アルカンタル王国占星庁が優秀なのは、当人達の努力もあるんだろうが、要は『必要な人材に必要な技術もしくは情報を提供させる』という点で、他の占星庁よりもリードしているんだよ」
トマーゾにそう言われて
ブリーツィオは
「アルカンタル王国では伝統保持派みたいな非合理集団が湧いた時にどう対処してるんだろうな?」
と気になった。
「さぁ?なかなか聞かないよな?アルカンタル王国占星庁ーーコンテスティ家ーーから愚か者達が出て、非合理な殺戮を庶民や重要人物に仕掛けるなんてバカ丸出しの話」
「やっぱ、サクッと殺してるのかねぇ。

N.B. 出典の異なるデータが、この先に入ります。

(** ** The namespaces a run of discovery lists *)

(** A discovery that succeeds has listed all the namespaces it was
    given, in order. *)
Lemma rangeNamespaces_success_calls (rt : Runtime) (woc : wfOperationCtx)
    (nss : list string) (sidecars sidecars' : list apiv1.Container)
    (addresses addresses' : list string) :
  value (rangeNamespaces rt woc nss sidecars addresses) = (sidecars', addresses', None) →
  calls (rangeNamespaces rt woc nss sidecars addresses) = listingCalls nss.
Proof.
  revert sidecars addresses.
  induction nss as [|ns rest IH]; intros sidecars addresses; [reflexivity|].
  cbn [rangeNamespaces]. rewrite value_bind, calls_bind.
  cbn [listConfigMaps calls value fst snd].
  destruct (getConfigMaps (controller woc) ns "AgentPlugin") as [cms|err];
    [|discriminate].
  destruct (rangeConfigMaps rt cms sidecars addresses) as [[sc ad]|err];
    [|discriminate].
  intros Hok. now rewrite (IH sc ad Hok).
Qed.
(** * Unit-conversion workflow: query parser, conversion engine, number
      formatter and default-unit store

    A shallow embedding of [src/convert.py] and [src/defaults.py].

    - Python [str] values are modelled as [string] (a sequence of 8-bit
      characters; text outside ASCII is not modelled).
    - Python [float] values are IEEE binary64 numbers, modelled by Rocq's
      primitive floats; [int] values are [Z].
    - The interpreter builtins the code calls ([str.strip], [str.split],
      [str.replace], [float()], [str()] on a float, the [f] presentation
      type of [str.format]) are modelled in [PyStr] and [PyFloat] with
      the behaviour of CPython 3.
    - pint's unit registry is an external collaborator; it is a parameter
      ([Registry]) of everything that calls it.
    - Mutable lists live in a heap of list objects, so that two names for
      one list are two occurrences of one location. *)

From Stdlib Require Import ZArith List Bool Ascii String DecimalString.
From Stdlib Require Import PrimFloat SpecFloat FloatOps.
From stdpp Require Import gmap strings list fin_maps.

Local Open Scope string_scope.
Local Open Scope Z_scope.
Local Open Scope list_scope.

(** ** Python string builtins *)

Module PyStr.

(** [str.isspace] on one ASCII character: TAB..CR, FS..US and space. *)
Definition isspace (c : ascii) : bool :=
  let n := N_of_ascii c in
  (((9 <=? n) && (n <=? 13)) || ((28 <=? n) && (n <=? 32)))%N.

Definition isdigit (c : ascii) : bool :=
  let n := N_of_ascii c in ((48 <=? n) && (n <=? 57))%N.

(** [c in s] for a one-character [c]. *)
Fixpoint contains (c : ascii) (s : string) : bool :=
  match s with
  | EmptyString => false
  | String d s' => Ascii.eqb c d || contains c s'
  end.

Fixpoint lstrip (s : string) : string :=
  match s with
  | EmptyString => EmptyString
  | String c s' => if isspace c then lstrip s' else s
  end.

Fixpoint rstrip (s : string) : string :=
  match s with
  | EmptyString => EmptyString
  | String c s' =>
      let r := rstrip s' in
      if isspace c && String.eqb r "" then "" else String c r
  end.

(** [s.strip()] *)
Definition strip (s : string) : string := rstrip (lstrip s).

(** [s[n:]] *)
Fixpoint drop (n : nat) (s : string) : string :=
  match n, s with
  | O, _ => s
  | S n', String _ s' => drop n' s'
  | S _, EmptyString => EmptyString
  end.

(** [''.join(l)] *)
Definition join (l : list string) : string :=
  fold_right String.append "" l.

(** [s.split()]: the maximal runs of non-whitespace characters.
    [cur] holds the characters of the run being read, last one first. *)
Definition flush (cur : list ascii) : list string :=
  match cur with
  | [] => []
  | _ => [string_of_list_ascii (rev cur)]
  end.

Fixpoint split_go (s : string) (cur : list ascii) : list string :=
  match s with
  | EmptyString => flush cur
  | String c s' =>
      if isspace c then flush cur ++ split_go s' []
      else split_go s' (c :: cur)
  end.

Definition split (s : string) : list string := split_go s [].

(** [s.replace(old, new)] for a non-empty [old]: occurrences are found
    left to right and do not overlap.  [skip] counts the characters of
    an occurrence that are still to be passed over. *)
Fixpoint replace_go (old new s : string) (skip : nat) : string :=
  match s with
  | EmptyString => EmptyString
  | String c s' =>
      match skip with
      | S k => replace_go old new s' k
      | O =>
          if String.prefix old s
          then new +:+ replace_go old new s' (String.length old - 1)
          else String c (replace_go old new s' 0)
      end
  end.
(** * Bounded-lag lexicographic shortest-path search (outputs/2122_D.cpp)

    A shallow embedding of [solve] from [src/outputs/2122_D.cpp] and the
    properties of it that the specification states.

    Conventions of the embedding.
    - [long long] and [int] values are integers of [Z].  The narrowing
      conversions of the source ([long long] to [int], [size_t] to [int])
      are written out with [to_int].  Additions are exact: on a well-formed
      input every time and wait the search handles stays below 2^31 (the
      invariant [inv]), and [INF + C] is below 2^63.
    - A [vector] is a [list]; every indexed access goes through [vget] /
      [vset], which return [None] outside the bounds (undefined behaviour in
      the source).  The loop body is therefore a partial function.
    - The [priority_queue] is the list of its elements.  [pq.top()] may be
      any element that no other element is strictly smaller than under
      [State::operator>]; which of several equal ones is returned depends on
      the heap layout, so popping is a relation ([pq_pop]).  [pop_min] is one
      executable choice of it. *)

From Stdlib Require Import ZArith Lia.
From stdpp Require Import base option list relations.

Local Open Scope Z_scope.

(** ** Constants and machine integers *)

Definition INF : Z := 1000000000000000000.
Definition C : Z := 600.

Definition int_max : Z := 2147483647.

(** Conversion to a 32-bit [int] (two's complement wrap-around). *)
Definition to_int (z : Z) : Z := (z + 2147483648) `mod` 4294967296 - 2147483648.

(** ** Vectors *)

Definition vget {A} (l : list A) (i : Z) : option A :=
  if 0 <=? i then l !! Z.to_nat i else None.

Definition vset {A} (l : list A) (i : Z) (x : A) : option (list A) :=
  if (0 <=? i) && (i <? Z.of_nat (length l)) then Some (<[Z.to_nat i := x]> l)
  else None.

(** [m[i][j]] and [m[i][j] = x] on a vector of vectors. *)
Definition vget2 {A} (m : list (list A)) (i j : Z) : option A :=
  row ← vget m i; vget row j.

Definition vset2 {A} (m : list (list A)) (i j : Z) (x : A) : option (list (list A)) :=
  row ← vget m i; row' ← vset row j x; vset m i row'.

(** ** The search state and its order *)

(** [struct State]; the field [u] of the source is [node] here. *)
Record State := mkState { total_time : Z; wait_time : Z; node : Z }.

(** [State::operator>]. *)
Definition State_gt (a b : State) : bool :=
  if negb (total_time a =? total_time b) then total_time a >? total_time b
  else wait_time a >? wait_time b.

(** ** The graph *)

Record graph := mkGraph {
  n : Z;
  adj : list (list (Z * Z));
  deg : list Z
}.

(** One iteration of the input loop: [adj_input_order[u].push_back({v, 0});
    adj_input_order[v].push_back({u, 0})]. *)
Definition push_edge (a : list (list (Z * Z))) (e : Z * Z) : option (list (list (Z * Z))) :=
  ru ← vget a e.1;
  a1 ← vset a e.1 (ru ++ [(e.2, 0)]);
  rv ← vget a1 e.2;
  vset a1 e.2 (rv ++ [(e.1, 0)]).

Fixpoint read_edges (a : list (list (Z * Z))) (edges : list (Z * Z)) : option (list (list (Z * Z))) :=
  match edges with
  | [] => Some a
  | e :: es => a' ← push_edge a e; read_edges a' es
  end.

(** The inner loop at lines 43-46: entries are renumbered 1, 2, ... in
    input order. *)
Fixpoint number_from (edge_idx : Z) (row : list (Z * Z)) : list (Z * Z) :=
  match row with
  | [] => []
  | p :: r => (p.1, edge_idx) :: number_from (edge_idx + 1) r
  end.

(** Lines 39-47: rows [1..n] are filled, row [0] stays empty. *)
Definition number_rows (aio : list (list (Z * Z))) : list (list (Z * Z)) :=
  match aio with
  | [] => []
  | _ :: rest => [] :: (number_from 1 <$> rest)
  end.

Definition degrees (aio : list (list (Z * Z))) : list Z :=
  match aio with
  | [] => []
  | _ :: rest => 0 :: ((λ row, to_int (Z.of_nat (length row))) <$> rest)
  end.

Definition build (n0 : Z) (edges : list (Z * Z)) : option graph :=
  aio ← read_edges (replicate (Z.to_nat (n0 + 1)) []) edges;
  Some (mkGraph n0 (number_rows aio) (degrees aio)).

(** ** The search configuration *)

Record config := mkConfig {
  min_t : list Z;
  min_w : list (list Z);
  pq : list State;
  ans : Z * Z
}.

Definition set_pq (q : list State) (c : config) : config :=
  mkConfig (min_t c) (min_w c) q (ans c).

Definition set_ans (a : Z * Z) (c : config) : config :=
  mkConfig (min_t c) (min_w c) (pq c) a.

(** Lines 49-58. *)
Definition init (n0 : Z) : option config :=
  let mt0 := replicate (Z.to_nat (n0 + 1)) INF in
  let mw0 := replicate (Z.to_nat (n0 + 1)) (replicate (Z.to_nat C) INF) in
  mt ← vset mt0 1 0;
  mw ← vset2 mw0 1 0 0;
  Some (mkConfig mt mw [mkState 0 0 1] (INF, INF)).

(** ** The loop body *)

(** Lines 72-76. *)
Definition record_ans (g : graph) (s : State) (a : Z * Z) : Z * Z :=
  if node s =? n g then
    if (total_time s <? a.1) || ((total_time s =? a.1) && (wait_time s <? a.2))
    then (total_time s, wait_time s)
    else a
  else a.

(** Lines 80-90, option 1 (wait). *)
Definition relax_wait (s : State) (dt : Z) (c : config) : option config :=
  let t_new_wait := total_time s + 1 in
  let w_new_wait := wait_time s + 1 in
  mt_u ← vget (min_t c) (node s);
  if t_new_wait <? mt_u + C then
    let dt_new := dt + 1 in
    cur ← vget2 (min_w c) (node s) dt_new;
    if w_new_wait <? cur then
      mw ← vset2 (min_w c) (node s) dt_new w_new_wait;
      Some (mkConfig (min_t c) mw (mkState t_new_wait w_new_wait (node s) :: pq c) (ans c))
    else Some c
  else Some c.

(** Lines 95-101: the first entry whose number is [idx], or [-1]. *)
Fixpoint find_edge (row : list (Z * Z)) (idx : Z) : Z :=
  match row with
  | [] => -1
  | edge :: r => if edge.2 =? idx then edge.1 else find_edge r idx
  end.

(** Lines 103-119: the successor [(t_new_move, w_new_move, v)] is offered to
    the tables. *)
Definition accept_move (t_new_move w_new_move v : Z) (c : config) : option config :=
  mt_v ← vget (min_t c) v;
  if t_new_move <? mt_v then
    mt ← vset (min_t c) v t_new_move;
    mw ← vset2 (min_w c) v 0 w_new_move;
    Some (mkConfig mt mw (mkState t_new_move w_new_move v :: pq c) (ans c))
  else
    let dt_new := to_int (t_new_move - mt_v) in
    if dt_new <? C then
      cur ← vget2 (min_w c) v dt_new;
      if w_new_move <? cur then
        mw ← vset2 (min_w c) v dt_new w_new_move;
        Some (mkConfig (min_t c) mw (mkState t_new_move w_new_move v :: pq c) (ans c))
      else Some c
    else Some c.

(** Lines 93-101: the node the move action leads to, if any. *)
Definition move_target (g : graph) (x t : Z) : option (option Z) :=
  d ← vget (deg g) x;
  if 0 <? d then
    let edge_idx_to_take := to_int (Z.rem t d + 1) in
    row ← vget (adj g) x;
    let v := find_edge row edge_idx_to_take in
    Some (if v =? -1 then None else Some v)
  else Some None.
(** * SnowTransfer: the endpoint wrappers and the request scheduler

    Part I embeds the endpoint-wrapper classes of [src/methods]
    ([GuildMethods], [GuildAssetsMethods], [InviteMethods], [BotMethods],
    [GuildTemplateMethods], [AuditLogMethods]).  Every wrapper is a term of
    [Call]: the calls it makes to [requestHandler.request] and the way it
    completes.

    Part II models the dispatcher behind [requestHandler.request] (bucket
    store, bucket queues, global limiter, response interpreter), whose code
    is not part of the sources at hand, and states the invariants of its
    reachable states.

    The facts about the wrappers and about the dispatcher follow the
    definitions. *)

From Stdlib Require Import String Ascii List ZArith Bool Lia.
From Stdlib Require Import Floats.SpecFloat DecimalString.
From Stdlib Require DecimalPos DecimalZ.
From stdpp Require Import gmap strings list fin_maps.

Local Open Scope string_scope.

(** ** JavaScript values *)

(** A [number] is an IEEE-754 double: zeros, infinities, NaN and finite
    values [(-1)^s * m * 2^e]. *)
Definition number : Type := spec_float.

(** The double nearest to an integer. *)
Definition number_of_Z (z : Z) : number := binary_normalize 53 1024 z 0 false.

(** [x < y] and [x > y] on numbers; both are false when an operand is NaN. *)
Definition js_lt (x y : number) : bool := SFltb x y.
Definition js_gt (x y : number) : bool := SFltb y x.
(** [x <= y] on numbers, false when an operand is NaN. *)
Definition js_le (x y : number) : bool := SFleb x y.

Definition is_NaN (x : number) : bool :=
  match x with S754_nan => true | _ => false end.

#[local] Unset Elimination Schemes.
Inductive value : Type :=
| VUndefined
| VNull
| VBoolean (b : bool)
| VNumber (n : number)
| VString (s : string)
| VObject (props : list (string * value))
| VArray (items : list value).
#[local] Set Elimination Schemes.
(** * Caltrain Quick: the schedule compactor and the departure query engine

    A shallow embedding of the pure functions of [tests.js] (the query
    engine extracted from the web page), of the batch script
    [process-gtfs.js] (the feed compactor with the two-way service type)
    and of the compactor script with the three-way service type, the
    script that follows the icon generator in [generate-icons.js], with
    the properties of the specification stated over them.

    Conventions of the embedding.
    - A JavaScript number that the code only uses as an integer is a [Z];
      [%] is the truncating remainder [Z.rem], [Math.floor (a / b)] for a
      positive [b] is [Z.div]. A [Number] holds the integers up to
      [MAX_SAFE_INTEGER] exactly and these operations are exact on them; a
      statement about integers of any size carries that bound.
    - A string is the sequence of the bytes of its UTF-8 encoding: the
      characters that the code looks for (comma, colon, line feed, the
      digits) are single bytes, and a white space character beyond ASCII
      is a sequence of two or three bytes.
    - A JavaScript object used as a dictionary is a [gmap string _]. The
      two agree on the keys that are not names of members of
      [Object.prototype] ([plainKey]); the identifiers of a feed are taken
      to be such keys, which [plainIds] says of a feed.
    - The departure times that the compactor reads are taken in the form
      of the feed format, an hour and a minute field of decimal digits,
      which [clockTimes] says of a feed; on other texts the code computes
      with fractions, infinities or [NaN], which the embedding leaves
      out.
    - A [Set] of strings is a [gset string].
    - A departure tuple [[minute, trainNum, routeType, serviceType]] is the
      record [Departure]. *)

From Stdlib Require Import ZArith Lia List Sorting.Sorted.
From Stdlib Require Import Strings.String Strings.Ascii DecimalString.
From stdpp Require Import base decidable option list sorting strings gmap.
(** * Filter, search, sort and selection engine of the process-mining
      methods catalogue

    A shallow embedding of [src/lib/filters.js], of the reducer of the
    application store and of the value normalisation of the comparison
    radar chart ([src/viz/LandscapeViz.js]), followed by the properties
    the specification states about them. *)

From Stdlib Require Import ZArith QArith Lia Lqa Ascii String.
From stdpp Require Import base option list sorting strings gmap.

Local Open Scope string_scope.
Local Open Scope list_scope.
Local Open Scope Z_scope.

(** ** JavaScript values used by the code *)

Module JS.

(** A JavaScript string as its sequence of UTF-16 code units.  Only the
    search query is kept in this form, because the code takes its
    [trim()] and its [length]; identifiers and enumeration tags, which
    the code only compares with [===], are Rocq strings. *)
Definition str := list N.

Fixpoint of_string (s : string) : str :=
  match s with
  | String c s' => N_of_ascii c :: of_string s'
  | EmptyString => []
  end.

(** WhiteSpace and LineTerminator code points of ECMAScript: what
    [String.prototype.trim] strips from both ends. *)
Definition is_space (c : N) : bool :=
  ((9 <=? c) && (c <=? 13) || (c =? 32) || (c =? 160) || (c =? 5760)
   || (8192 <=? c) && (c <=? 8202) || (c =? 8232) || (c =? 8233)
   || (c =? 8239) || (c =? 8287) || (c =? 12288) || (c =? 65279))%N.

Fixpoint trimStart (s : str) : str :=
  match s with
  | c :: s' => if is_space c then trimStart s' else s
  | [] => []
  end.

Definition trimEnd (s : str) : str := reverse (trimStart (reverse s)).

Definition trim (s : str) : str := trimEnd (trimStart s).

(** Truthiness of the values that occur in conditions. *)
Definition truthy_string (s : option string) : bool :=
  match s with
  | Some s => negb (String.eqb s "")
  | None => false
  end.

Definition truthy_Z (n : option Z) : bool :=
  match n with
  | Some n => negb (n =? 0)
  | None => false
  end.

Definition truthy_str (s : str) : bool := negb (length s =? 0)%nat.

(** [x < n] and [x > n] for [x] a number or [undefined]: [undefined]
    converts to NaN, and every comparison with NaN is false. *)
Definition lt (x : option Z) (n : Z) : bool :=
  match x with
  | Some x => x <? n
  | None => false
  end.

Definition gt (x : option Z) (n : Z) : bool :=
  match x with
  | Some x => n <? x
  | None => false
  end.

(** [a.includes(x)] on an array of strings. *)
Definition includes (a : list string) (x : string) : bool :=
  bool_decide (x ∈ a).

(** [a?.some(p)]: [undefined] when the array is absent. *)
Definition some_opt {A} (a : option (list A)) (p : A → bool) : option bool :=
  match a with
  | Some a => Some (existsb p a)
  | None => None
  end.

(** [!v] for [v] a boolean or [undefined]. *)
Definition not_opt (v : option bool) : bool :=
  match v with
  | Some b => negb b
  | None => true
  end.

(** A number that may be NaN ([None]). *)
Definition num := option Q.

(** The property names an object literal inherits from
    [Object.prototype]: the properties of ECMAScript and of its annex B.
    All are functions, except [__proto__], an accessor that yields
    [Object.prototype] itself. *)
Definition inherited_names : list string := [
  "constructor"; "hasOwnProperty"; "isPrototypeOf"; "propertyIsEnumerable";
  "toLocaleString"; "toString"; "valueOf"; "__proto__";
  "__defineGetter__"; "__defineSetter__";
  "__lookupGetter__"; "__lookupSetter__"
].

Definition inherited (k : string) : bool := bool_decide (k ∈ inherited_names).

(** What [o[k]] yields on an object literal [o] whose own properties
    hold numbers: the own property, else the function or object
    inherited under that name, else [undefined]. *)
Inductive property :=
  | Own (n : Z)
  | Inherited
  | Undefined.

Definition get (o : gmap string Z) (k : string) : property :=
  match o !! k with
  | Some n => Own n
  | None => if inherited k then Inherited else Undefined
  end.

(** The property key an optional string is converted to: [o[undefined]]
    reads the property named ["undefined"]. *)
Definition key (v : option string) : string := default "undefined" v.

(** [p || d] and [p ?? d] as operands of arithmetic, for [p] read from
    such a table and [d] a number.  An inherited function or object is
    truthy and not nullish, so it is kept, and converts to NaN. *)
Definition or_number (p : property) (d : Z) : option Z :=
  match p with
  | Own n => Some (if n =? 0 then d else n)
  | Inherited => None
  | Undefined => Some d
  end.

Definition nullish_number (p : property) (d : Z) : option Z :=
  match p with
  | Own n => Some n
  | Inherited => None
  | Undefined => Some d
  end.

End JS.

(** ** Data model *)

(** One entry of [matches] in a Fuse.js result. *)
Record FuseMatch := {
  fm_key : string;
  fm_value : string;
  fm_indices : list (nat * nat);
}.

Record References := {
  r_year : option Z;
  r_paper_title : option string;
}.

(** A method of the dataset.  Fields the code reads through [?.], or
    tests for presence, are optional ([None] is [undefined], the field
    missing from the record); a year that is present is an integer, and
    a year that is JSON [null] is written [Some 0]: every test and
    comparison the code makes of a year takes [null] as it takes [0].
    [m_searchScore] and [m_searchMatches] exist only on the copies
    [searchMethods] makes. *)
Record Method := {
  m_id : string;
  m_name : string;
  m_pipeline_step : string;
  m_modalities : option (list string);
  m_tasks : option (list string);
  m_inputs : option (list string);
  m_outputs : option (list string);
  m_evidence_type : option string;
  m_maturity : option string;
  m_automation_level : option string;
  m_references : option References;
  m_searchScore : option Q;
  m_searchMatches : option (list FuseMatch);
}.

(** [method.references?.year] *)
Definition year_of (method : Method) : option Z :=
  m_references method ≫= r_year.

Record YearRange := {
  yr_min : option Z;
  yr_max : option Z;
}.

(** The filter criteria.  The array selectors and [yearRange] may be
    [null]: the code guards each of them. *)
Record Filters := {
  pipelineStep : option string;
  modalities : option (list string);
  tasks : option (list string);
  evidenceTypes : option (list string);
  maturityLevels : option (list string);
  yearRange : option YearRange;
  searchQuery : JS.str;
}.

Definition FILTER_DEFAULTS : Filters := {|
  pipelineStep := None;
  modalities := Some [];
  tasks := Some [];
  evidenceTypes := Some [];
  maturityLevels := Some [];
  yearRange := Some {| yr_min := None; yr_max := None |};
  searchQuery := [];
|}.

(** ** filters.js: filtering *)

(** [sel && sel.length > 0] *)
Definition selector_active (sel : option (list string)) : bool :=
  match sel with
  | Some l => (0 <? length l)%nat
  | None => false
  end.

Definition selected (sel : option (list string)) : list string :=
  default [] sel.

(** The callback of [methods.filter] in [filterMethods]: one early
    [return false] per category, in the order of the source. *)
Definition keepMethod (filters : Filters) (method : Method) : bool :=
  if JS.truthy_string (pipelineStep filters)
     && negb (bool_decide (Some (m_pipeline_step method) = pipelineStep filters))
  then false
  else if selector_active (modalities filters)
     && JS.not_opt (JS.some_opt (m_modalities method)
                      (JS.includes (selected (modalities filters))))
  then false
  else if selector_active (tasks filters)
     && JS.not_opt (JS.some_opt (m_tasks method)
                      (JS.includes (selected (tasks filters))))
  then false
  else if selector_active (evidenceTypes filters)
     && negb (from_option (JS.includes (selected (evidenceTypes filters)))
                false (m_evidence_type method))
  then false
  else if selector_active (maturityLevels filters)
     && negb (from_option (JS.includes (selected (maturityLevels filters)))
                false (m_maturity method))
  then false
  else
    match yearRange filters with
    | Some range =>
        let year := year_of method in
        if JS.truthy_Z (yr_min range) && JS.lt year (default 0 (yr_min range))
        then false
        else if JS.truthy_Z (yr_max range) && JS.gt year (default 0 (yr_max range))
        then false
        else true
    | None => true
    end.

Definition filterMethods (methods : list Method) (filters : Filters)
  : list Method :=
  List.filter (keepMethod filters) methods.

(** ** filters.js: fuzzy search *)

(** Fuse.js is an external library.  An index is what [new Fuse(methods,
    options)] returns; the code only calls its [search] method, which
    yields the matches ordered by relevance, each with the matched item,
    its score and the matched spans. *)
Record FuseResult := {
  item : Method;
  score : Q;
  matches : list FuseMatch;
}.

Record Fuse := {
  search : JS.str → list FuseResult;
}.

(** [{...result.item, searchScore: result.score, searchMatches: result.matches}] *)
Definition annotate (result : FuseResult) : Method := {|
  m_id := m_id (item result);
  m_name := m_name (item result);
  m_pipeline_step := m_pipeline_step (item result);
  m_modalities := m_modalities (item result);
  m_tasks := m_tasks (item result);
  m_inputs := m_inputs (item result);
  m_outputs := m_outputs (item result);
  m_evidence_type := m_evidence_type (item result);
  m_maturity := m_maturity (item result);
  m_automation_level := m_automation_level (item result);
  m_references := m_references (item result);
  m_searchScore := Some (score result);
  m_searchMatches := Some (matches result);
|}.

…何せ敵の命を軽んずる事にかけては大陸一と噂されるイカレた殺人者集団という噂だし」
「やりかねないかも…」
「ルクレツィオが『エチセロ』なら、アルカンタル風の拷問術とか処刑術とか見せてくれるのかねぇ」
「悪趣味なこと言うなよ。俺はこの国の妖術師同様平和主義者なんだぞ」
「平和主義者ね…」
「食い物の血や肉は平気で処理できるんだが、なんでだろうな、人間の血や肉に対しては平気ではいられないんだ」
トマーゾがそう語ると
ブリーツィオは
「だから関節技を好むんだったな、お前は」
(コイツ、血を流させずに殺すのには躊躇いが無いもんな…)
とトマーゾの傾向を思い出した。
首の骨へし折って殺すのは良くても
剣で斬り殺すのはダメというタイプ。
異端審問官には向いてない…。
向いてないのにトマーゾは出世は約束されている。
そのうち異端容疑者と接する事なく書類整理と経理の事務仕事だけで高給がもらえるポジションに就けられる予定だ。
「そう言えば、生け取りにした暗殺者達は異端審問庁に回されるみたいだぞ。まだ、その話は異端審問庁内では出てないのか?」
ブリーツィオの問いに
トマーゾは
「出てない。もしかしたらフラティーニ子爵とフラッテロ子爵で勝手に処理するつもりかも?」
と答えた。
「フラティーニ侯爵派はガストルディ侯爵を(長官を)全く信用してない、って事だろうな」
「ヴィルジリオ・ガストルディに関しては現状維持派の方でも信用してない。どうやら伝統保持派とも連絡を取り合ってるみたいだからな」
「へぇ?それじゃ、そのうち処分されるんじゃないか?」
「かもな?サルヴァトーレ・ガストルディが『チプレッソ』だったなら、尚の事、『チプレッソ』が学生の間まで生かしておくという程度の価値だろう。『チプレッソ』が学院卒業と同時に消されること請け合いだね」
「当人も薄々それを分かってたから伝統保持派と裏取引してたのかもな」
「さてな。伝統保持派と関わらずに済ませば案外長生きできたかも知れないのに、それを自分の意思で放棄したんだ。週末にはもう病床に伏した状態になって、異端審問庁に出勤もできなくなってたりするんじゃないか?」
「かもな」
「結構調子に乗ってたオッサンだし、ざまあみろって気もするが、ある意味で明日は我が身って可能性もある。人間、危機管理意識を鈍らせて危険な決断をするべきじゃないと、しみじみ思うよ」
「多分だが、現状維持派は『転生者に対して無駄な殺しをするな』という姿勢だから『たとえ殺しが徳力の搾取に結び付かなくても転生者を殺し続ける』って姿勢の伝統保持派と比べて『ひよってる』ように見えてるんじゃないか?
伝統保持派に靡く連中は現状維持派が怖くないからナメて裏切る。
そうやってナメられて裏切られるリスクが無駄な残虐さを抑制した合理主義者には降りかかる傾向があると思う」
「ブリーツィオが裏切り者の心理分析?…お前、大丈夫か?そんなに頭使って、熱が有るんじゃないか?」
「………お前、ホント、俺の事バカだと思ってるんだな」
「いやいや、肝心のところでは賢いだろ。だからお前は仲間を裏切らないし、俺達も仲間のまま生き続けられる。良い事だ」
「ま、そういう事にしといてやるよ」
ブリーツィオはトマーゾの仲間発言に内心で喜びながら、捕縛された暗殺者について考えていた…。